In February, I reported on the controversy involving Del Mar’s elementary schools, which were receiving a significant amount in donations through a private foundation created to coordinate the giving.

At the time, the work of the foundation turned into a political debate after some parents questioned whether their kids were getting less out of their public education because their schools raised fewer private dollars.

Here is a paragraph from the story:

How the city’s elementary school district decides to balance parent concerns about equity with the reality that tax dollars cannot keep up with the needs of public education could provide an early glimpse at the issues schools in San Diego are beginning to face as nonprofit educational foundations quickly emerge as permanent fixtures in public education. The debate will also prove timely for the San Diego Unified School District, whose superintendent Carl Cohn has made the establishment of school foundations one of the priorities of his administration.

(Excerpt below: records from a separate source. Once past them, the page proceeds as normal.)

Lemma listEntries_complete es files : listEntries es = Ok files ->
  forall e i sd, e ∈ es -> de_Regular e = true -> parseHashLogName (de_Name e) = Some (i, sd) ->
    (exists f, f ∈ files /\ hf_Name f = de_Name e) \/ de_Info e = InfoNotExist.
Proof.
  revert files. induction es as [|e es IH]; intros files E e' i sd Hin Hr Hp; [by apply elem_of_nil in Hin|].
  simpl in E. apply elem_of_cons in Hin as [->|Hin].
  - rewrite Hr, Hp in E. simpl in E. destruct (de_Info e) as [sz| |]; [|by right|done].
    destruct (listEntries es); [|done]. injection E as <-. left. eexists. split; [by left|done].
  - assert (Hw : forall fs, listEntries es = Ok fs -> (exists f, f ∈ fs /\ hf_Name f = de_Name e') \/ de_Info e' = InfoNotExist)
      by (intros fs Hfs; by eapply IH).
    destruct (negb (de_Regular e)); [by apply Hw|]. destruct (parseHashLogName (de_Name e)) as [[j s']|]; [|by apply Hw].
    destruct (de_Info e); [|by apply Hw|done]. destruct (listEntries es) as [fs|]; [|done]. injection E as <-.
    destruct (Hw fs eq_refl) as [(f & Hf & Hn)|]; [|by right]. left. exists f. split; [by right|done].
Qed.

(** Property: The listing is in file-index order and holds exactly the hash-log files of
    the directory that are still there: every entry is a regular file with the
    index and the sealed flag its name says. *)
Theorem listing_in_index_order `{HashLogDir} t files :
  handleListHashLog t = ListOk files ->
  Sorted index_le files /\
  exists es, ReadDir t = DirEntries es /\
    Forall (fun f => parseHashLogName (hf_Name f) = Some (hf_Index f, hf_Sealed f) /\
      exists e, e ∈ es /\ de_Name e = hf_Name f /\ de_Regular e = true /\ de_Info e = InfoSize (hf_Size f)) files /\
    (forall e i sd, e ∈ es -> de_Regular e = true -> parseHashLogName (de_Name e) = Some (i, sd) ->
       (exists f, f ∈ files /\ hf_Name f = de_Name e) \/ de_Info e = InfoNotExist).
Proof.
  unfold handleListHashLog. destruct (ReadDir t) as [es| |] eqn:Er; [|done|done].
  destruct (listEntries es) as [fs|] eqn:El; [|done]. intros E. injection E as <-.
  split; [apply Sorted_merge_sort; apply _|]. exists es. split; [done|]. split.
  - rewrite merge_sort_Permutation. by apply listEntries_parsed.
  - setoid_rewrite merge_sort_Permutation. by apply listEntries_complete.
Qed.

Lemma sorted_strict files :
  NoDup (map hf_Index files) ->
  StronglySorted (fun f g => (hf_Index f < hf_Index g)%Z) (merge_sort index_le files).
Proof.
  intros Hn. assert (Hs : StronglySorted index_le (merge_sort index_le files)) by (apply StronglySorted_merge_sort; apply _).
  assert (Hn' : NoDup (map hf_Index (merge_sort index_le files))).
  { by rewrite (Permutation_map hf_Index (merge_sort_Permutation index_le files)). }
  induction Hs as [|f l Hl IH Hf]; [constructor|]. simpl in Hn'. apply NoDup_cons in Hn' as [Hx Hn'].
  constructor; [by apply IH|]. apply List.Forall_forall. intros g Hg. eapply List.Forall_forall in Hf; [|exact Hg].
  unfold index_le in Hf. assert (hf_Index f <> hf_Index g); [|lia].
  intros E. apply Hx. rewrite E. by apply list_elem_of_In, in_map.
Qed.

(** C38: However often a reader polls the sidecar while the node appends to its open
    file, it returns exactly the rows of the complete lines the file holds at the
    last poll, from where it started: each row once, in order, and a line that is
    half written when it is read comes whole in a later poll. *)
Theorem tail_equals_batch `{HashLogDir} (file : nat -> bytes) name ts t r h data :
  is_Some (parseHashLogName name) -> (forall t, Open t name = FileBytes (file t)) ->
  (forall t t', t <= t' -> file t `prefix_of` file t') ->
  Sorted le (t :: ts) -> at_line r (file t) -> rd_name r = name -> rd_sealed r = false ->
  unread r (file t) = Some (h, data) ->
  exists data', unread r (file (List.last ts t)) = Some (h, data') /\
    total (polls (t :: ts) r).1 = parseRows h (complete data') /\
    Forall (fun p => po_err p = None) (polls (t :: ts) r).1.
Proof.
  intros Hp Ho Hg. apply polls_tail; [|exact Hg]. intros t' off Hoff. by apply client_reads.
Qed.

(** Property: One poll of a reader that is behind returns the rest of its file and all the
    files after it in file-index order, however the directory lists them, if they
    are at most sixteen; it ends in the newest file, where it waits for more. *)
Theorem node_log_read_in_order `{HashLogDir} es files content pre f rest t r :
  (forall t, ReadDir t = DirEntries es) -> listEntries es = Ok files -> NoDup (map hf_Index files) ->
  (forall t f, f ∈ files -> Open t (hf_Name f) = FileBytes (content (hf_Name f))) ->
  merge_sort index_le files = pre ++ f :: rest -> length rest < maxReadsPerPoll ->
  in_file content r f -> is_Some (unread r (content (hf_Name f))) ->
  (hf_Sealed f = true -> whole (content (hf_Name f))) -> Forall (sound_file content) rest ->
  Forall (fun g => hf_Sealed g = true) (removelast (f :: rest)) ->
  exists r' t', Poll t r = (mkPoll (backlog content r f rest ≫= fst)
                              (list_sum (map snd (backlog content r f rest))) None, r', t') /\
    in_file content r' (List.last rest f).
Proof.
  intros Hdir Hl Hn Ho Hfs. apply (poll_backlog (merge_sort index_le files) content) with (pre := pre); [..|exact Hfs].
  - intros t'. simpl. unfold client_ListHashLog, handleListHashLog. by rewrite Hdir, Hl.
  - by apply sorted_strict.
  - intros t' g off Hg Hoff. rewrite merge_sort_Permutation in Hg. apply client_reads; [|by apply Ho|done].
    pose proof (listEntries_parsed _ _ Hl) as Hp. eapply Forall_forall in Hp; [|exact Hg]. by destruct Hp as [-> _].
Qed.

(** ** Concrete runs *)
Module HashServerExamples.
Import HashLogExamples.
Definition growing_dir : HashLogDir := {|
  ReadDir _ := DirEntries [mkEntry "1-v1.hlog.u" true (InfoSize 0)];
  Open t _ := FileBytes (growing t);
|}.
Lemma tail_equals_batch_witness :
  exists data h, unread (opened active) (growing 1) = Some (h, data) /\
    map rw_Height (total (@polls (@sidecar_source growing_dir) [0; 1] (opened active)).1).1 = [7%Z; 8%Z] /\
    total (@polls (@sidecar_source growing_dir) [0; 1] (opened active)).1 = parseRows h (complete data).
Proof.
  destruct (@tail_equals_batch growing_dir growing "1-v1.hlog.u" [1] 0 (opened active)
    (match unread (opened active) (growing 0) with Some (h, _) => h | None => [] end)
    (match unread (opened active) (growing 0) with Some (_, d) => d | None => [] end)) as (d & Hd & Ht & _).
  - vm_compute. eexists. reflexivity.
  - reflexivity.
  - apply growing_prefix.
  - repeat constructor.
  - apply at_line_opened.
  - reflexivity.
  - reflexivity.
  - vm_compute; reflexivity.
  - eexists d, _. split; [exact Hd|]. split; [vm_compute; reflexivity|exact Ht].
Defined.

Definition two_content (name : string) : bytes :=
  if name =s "1-7-7-v1.hlog" then txt (header_line +:+ line "7" "x") else txt (header_line +:+ line "8" "y" +:+ "9,").
(** A directory with a file that is not a hash log, the open file and a sealed one. *)
Definition two_entries :=
  [mkEntry "notes.txt" true (InfoSize 1); mkEntry "2-v1.hlog.u" true (InfoSize 0); mkEntry "1-7-7-v1.hlog" true (InfoSize 0)].
Definition two_dir : HashLogDir := {|
  ReadDir _ := DirEntries two_entries;
  Open _ name := FileBytes (two_content name);
|}.
Definition first_file := mkFile "1-7-7-v1.hlog" 1 0 true.
Definition open_file := mkFile "2-v1.hlog.u" 2 0 false.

The same issue is now emerging at San Diego’s public school system. Private foundations formed to support some of San Diego Unified’s wealthier schools have paid to install artificial turf at the campuses, and poorer schools have asked the district to do the same for them.

The issue has caught the attention of school board member Katherine Nakamura.

“It’s becoming an equity issue,” she said at a meeting Tuesday.

Nakamura has suggested that the board consider including artificial turf as part of its upcoming 2008 bond measure, though the district has identified a total of $3.7 billion in construction needs, only a part of which would likely be covered by a bond.